**EXERCISE DETAILS:** A verbatim reproduction of the lines below, from the line containing "verification key; certificate" through the line containing "The verification key is", both ends included, is the whole required output.

**RECORDS SUPPLIED:**

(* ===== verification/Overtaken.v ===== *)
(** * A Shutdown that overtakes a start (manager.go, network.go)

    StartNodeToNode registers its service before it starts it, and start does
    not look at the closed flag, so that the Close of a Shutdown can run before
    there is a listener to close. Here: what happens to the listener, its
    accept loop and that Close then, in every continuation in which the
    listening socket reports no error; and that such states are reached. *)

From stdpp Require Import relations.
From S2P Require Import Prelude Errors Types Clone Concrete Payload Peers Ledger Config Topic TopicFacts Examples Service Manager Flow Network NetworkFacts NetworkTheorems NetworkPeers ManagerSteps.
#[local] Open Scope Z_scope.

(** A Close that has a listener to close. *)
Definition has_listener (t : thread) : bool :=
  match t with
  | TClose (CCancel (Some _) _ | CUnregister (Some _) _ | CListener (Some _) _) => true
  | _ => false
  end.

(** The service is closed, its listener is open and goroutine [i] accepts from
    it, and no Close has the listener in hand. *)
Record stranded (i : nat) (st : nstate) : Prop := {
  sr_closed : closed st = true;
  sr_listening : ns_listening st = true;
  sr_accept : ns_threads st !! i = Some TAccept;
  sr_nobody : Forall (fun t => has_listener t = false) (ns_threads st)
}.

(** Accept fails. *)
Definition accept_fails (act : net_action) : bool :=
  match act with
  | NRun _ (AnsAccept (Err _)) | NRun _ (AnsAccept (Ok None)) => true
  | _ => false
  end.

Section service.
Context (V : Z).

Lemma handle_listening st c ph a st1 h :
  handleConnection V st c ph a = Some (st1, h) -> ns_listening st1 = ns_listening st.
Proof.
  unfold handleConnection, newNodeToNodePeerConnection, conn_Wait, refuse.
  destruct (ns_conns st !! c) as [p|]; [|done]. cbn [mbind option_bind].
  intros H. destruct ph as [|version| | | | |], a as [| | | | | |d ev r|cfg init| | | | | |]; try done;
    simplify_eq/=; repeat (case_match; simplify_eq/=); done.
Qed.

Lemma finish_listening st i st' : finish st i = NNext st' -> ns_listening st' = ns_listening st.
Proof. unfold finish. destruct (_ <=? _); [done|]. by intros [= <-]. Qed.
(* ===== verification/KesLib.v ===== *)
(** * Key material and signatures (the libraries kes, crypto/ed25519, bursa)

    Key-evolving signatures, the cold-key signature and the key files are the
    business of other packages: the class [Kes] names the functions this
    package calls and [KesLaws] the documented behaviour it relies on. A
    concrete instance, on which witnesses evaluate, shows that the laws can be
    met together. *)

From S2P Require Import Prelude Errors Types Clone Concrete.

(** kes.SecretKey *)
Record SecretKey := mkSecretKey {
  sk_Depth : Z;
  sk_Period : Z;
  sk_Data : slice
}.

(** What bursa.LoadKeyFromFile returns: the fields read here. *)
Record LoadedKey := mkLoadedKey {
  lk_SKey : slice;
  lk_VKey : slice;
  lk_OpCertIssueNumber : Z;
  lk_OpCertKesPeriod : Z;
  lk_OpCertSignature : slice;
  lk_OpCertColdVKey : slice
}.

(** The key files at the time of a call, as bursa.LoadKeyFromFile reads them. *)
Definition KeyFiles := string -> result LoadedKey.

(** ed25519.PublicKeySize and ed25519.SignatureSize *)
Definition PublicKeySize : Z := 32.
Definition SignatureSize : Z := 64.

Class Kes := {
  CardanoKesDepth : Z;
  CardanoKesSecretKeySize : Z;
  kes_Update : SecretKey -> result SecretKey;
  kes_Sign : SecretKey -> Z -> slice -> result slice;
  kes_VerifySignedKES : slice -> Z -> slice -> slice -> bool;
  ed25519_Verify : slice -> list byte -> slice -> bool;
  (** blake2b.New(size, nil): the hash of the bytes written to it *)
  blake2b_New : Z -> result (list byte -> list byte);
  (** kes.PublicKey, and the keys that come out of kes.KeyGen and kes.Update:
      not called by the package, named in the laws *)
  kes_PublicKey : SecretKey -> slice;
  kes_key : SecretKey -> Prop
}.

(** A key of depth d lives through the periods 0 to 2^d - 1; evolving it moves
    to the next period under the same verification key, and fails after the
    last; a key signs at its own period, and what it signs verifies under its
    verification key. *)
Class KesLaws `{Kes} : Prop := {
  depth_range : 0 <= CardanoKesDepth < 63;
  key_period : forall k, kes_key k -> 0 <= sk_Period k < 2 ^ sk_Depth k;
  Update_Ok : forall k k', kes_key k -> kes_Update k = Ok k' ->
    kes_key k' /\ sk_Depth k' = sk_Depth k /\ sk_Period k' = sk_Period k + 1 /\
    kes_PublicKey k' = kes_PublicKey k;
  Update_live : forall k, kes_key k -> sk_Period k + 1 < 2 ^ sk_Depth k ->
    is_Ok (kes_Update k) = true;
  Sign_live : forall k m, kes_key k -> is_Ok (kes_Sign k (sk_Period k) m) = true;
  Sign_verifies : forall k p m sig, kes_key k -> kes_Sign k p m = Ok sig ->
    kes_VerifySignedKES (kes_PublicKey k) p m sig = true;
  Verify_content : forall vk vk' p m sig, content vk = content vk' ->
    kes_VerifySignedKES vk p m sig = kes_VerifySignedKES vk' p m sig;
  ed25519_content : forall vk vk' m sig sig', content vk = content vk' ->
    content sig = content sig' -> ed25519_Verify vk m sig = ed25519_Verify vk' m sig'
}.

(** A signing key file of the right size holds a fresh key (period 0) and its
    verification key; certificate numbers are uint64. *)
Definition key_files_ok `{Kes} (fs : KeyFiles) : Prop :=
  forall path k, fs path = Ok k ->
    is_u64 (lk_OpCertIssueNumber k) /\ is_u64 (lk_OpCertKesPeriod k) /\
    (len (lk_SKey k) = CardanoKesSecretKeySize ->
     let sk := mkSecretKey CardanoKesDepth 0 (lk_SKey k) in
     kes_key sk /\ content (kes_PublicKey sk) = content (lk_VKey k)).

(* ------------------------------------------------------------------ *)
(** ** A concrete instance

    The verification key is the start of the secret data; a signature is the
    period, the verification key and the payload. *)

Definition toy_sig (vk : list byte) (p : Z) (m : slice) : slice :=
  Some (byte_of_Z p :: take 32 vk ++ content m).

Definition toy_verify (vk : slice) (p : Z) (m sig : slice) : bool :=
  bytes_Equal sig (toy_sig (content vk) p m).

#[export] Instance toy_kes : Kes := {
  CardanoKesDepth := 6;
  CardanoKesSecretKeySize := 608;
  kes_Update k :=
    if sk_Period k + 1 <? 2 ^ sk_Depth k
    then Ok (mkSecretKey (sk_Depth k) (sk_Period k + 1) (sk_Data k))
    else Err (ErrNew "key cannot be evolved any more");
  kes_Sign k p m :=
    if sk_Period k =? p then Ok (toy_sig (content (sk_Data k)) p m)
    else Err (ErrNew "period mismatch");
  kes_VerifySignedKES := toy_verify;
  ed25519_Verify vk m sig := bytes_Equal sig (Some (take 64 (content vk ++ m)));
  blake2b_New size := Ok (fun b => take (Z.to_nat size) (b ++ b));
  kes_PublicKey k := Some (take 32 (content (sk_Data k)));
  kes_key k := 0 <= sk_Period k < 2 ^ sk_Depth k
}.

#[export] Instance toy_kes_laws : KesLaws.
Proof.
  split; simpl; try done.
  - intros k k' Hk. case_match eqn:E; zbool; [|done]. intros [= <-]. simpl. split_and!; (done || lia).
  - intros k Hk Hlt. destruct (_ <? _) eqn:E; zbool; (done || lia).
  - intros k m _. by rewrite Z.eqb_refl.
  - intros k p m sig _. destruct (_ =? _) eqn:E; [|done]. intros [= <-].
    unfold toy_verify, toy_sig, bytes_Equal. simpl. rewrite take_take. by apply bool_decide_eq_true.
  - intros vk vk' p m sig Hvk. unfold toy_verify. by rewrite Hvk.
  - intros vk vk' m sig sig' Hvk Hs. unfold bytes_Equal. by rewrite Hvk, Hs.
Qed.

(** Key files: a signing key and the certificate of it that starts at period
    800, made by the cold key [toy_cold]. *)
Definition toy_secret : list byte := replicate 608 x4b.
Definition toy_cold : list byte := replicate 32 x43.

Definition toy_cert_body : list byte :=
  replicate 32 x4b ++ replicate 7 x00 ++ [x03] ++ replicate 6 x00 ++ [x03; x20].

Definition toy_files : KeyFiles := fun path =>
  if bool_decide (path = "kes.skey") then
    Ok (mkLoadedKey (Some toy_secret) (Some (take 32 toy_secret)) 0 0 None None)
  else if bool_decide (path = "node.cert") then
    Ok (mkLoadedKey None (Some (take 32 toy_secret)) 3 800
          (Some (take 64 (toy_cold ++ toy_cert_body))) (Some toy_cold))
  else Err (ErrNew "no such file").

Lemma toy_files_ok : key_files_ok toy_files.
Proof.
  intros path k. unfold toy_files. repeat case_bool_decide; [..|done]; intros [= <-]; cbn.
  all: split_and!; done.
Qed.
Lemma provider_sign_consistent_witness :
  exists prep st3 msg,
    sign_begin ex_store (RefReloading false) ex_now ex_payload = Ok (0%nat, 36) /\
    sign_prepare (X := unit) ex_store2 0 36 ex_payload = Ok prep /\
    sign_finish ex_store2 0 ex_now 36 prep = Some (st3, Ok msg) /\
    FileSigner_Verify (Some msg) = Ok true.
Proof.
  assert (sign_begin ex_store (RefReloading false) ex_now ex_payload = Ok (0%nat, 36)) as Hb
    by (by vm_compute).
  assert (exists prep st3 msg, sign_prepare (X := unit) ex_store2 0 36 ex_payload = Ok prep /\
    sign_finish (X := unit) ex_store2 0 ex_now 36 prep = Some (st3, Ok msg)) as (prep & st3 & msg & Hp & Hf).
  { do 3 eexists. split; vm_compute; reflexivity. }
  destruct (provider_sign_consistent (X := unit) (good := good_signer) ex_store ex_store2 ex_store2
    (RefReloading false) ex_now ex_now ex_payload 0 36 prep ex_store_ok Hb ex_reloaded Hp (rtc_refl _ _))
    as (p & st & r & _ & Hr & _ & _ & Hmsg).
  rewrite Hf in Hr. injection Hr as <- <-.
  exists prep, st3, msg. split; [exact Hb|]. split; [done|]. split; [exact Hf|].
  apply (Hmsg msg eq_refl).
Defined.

**SOLUTION:**
    verification key; certificate numbers are uint64. *)
Definition key_files_ok `{Kes} (fs : KeyFiles) : Prop :=
  forall path k, fs path = Ok k ->
    is_u64 (lk_OpCertIssueNumber k) /\ is_u64 (lk_OpCertKesPeriod k) /\
    (len (lk_SKey k) = CardanoKesSecretKeySize ->
     let sk := mkSecretKey CardanoKesDepth 0 (lk_SKey k) in
     kes_key sk /\ content (kes_PublicKey sk) = content (lk_VKey k)).

(* ------------------------------------------------------------------ *)
(** ** A concrete instance

    The verification key is the start of the secret data; a signature is the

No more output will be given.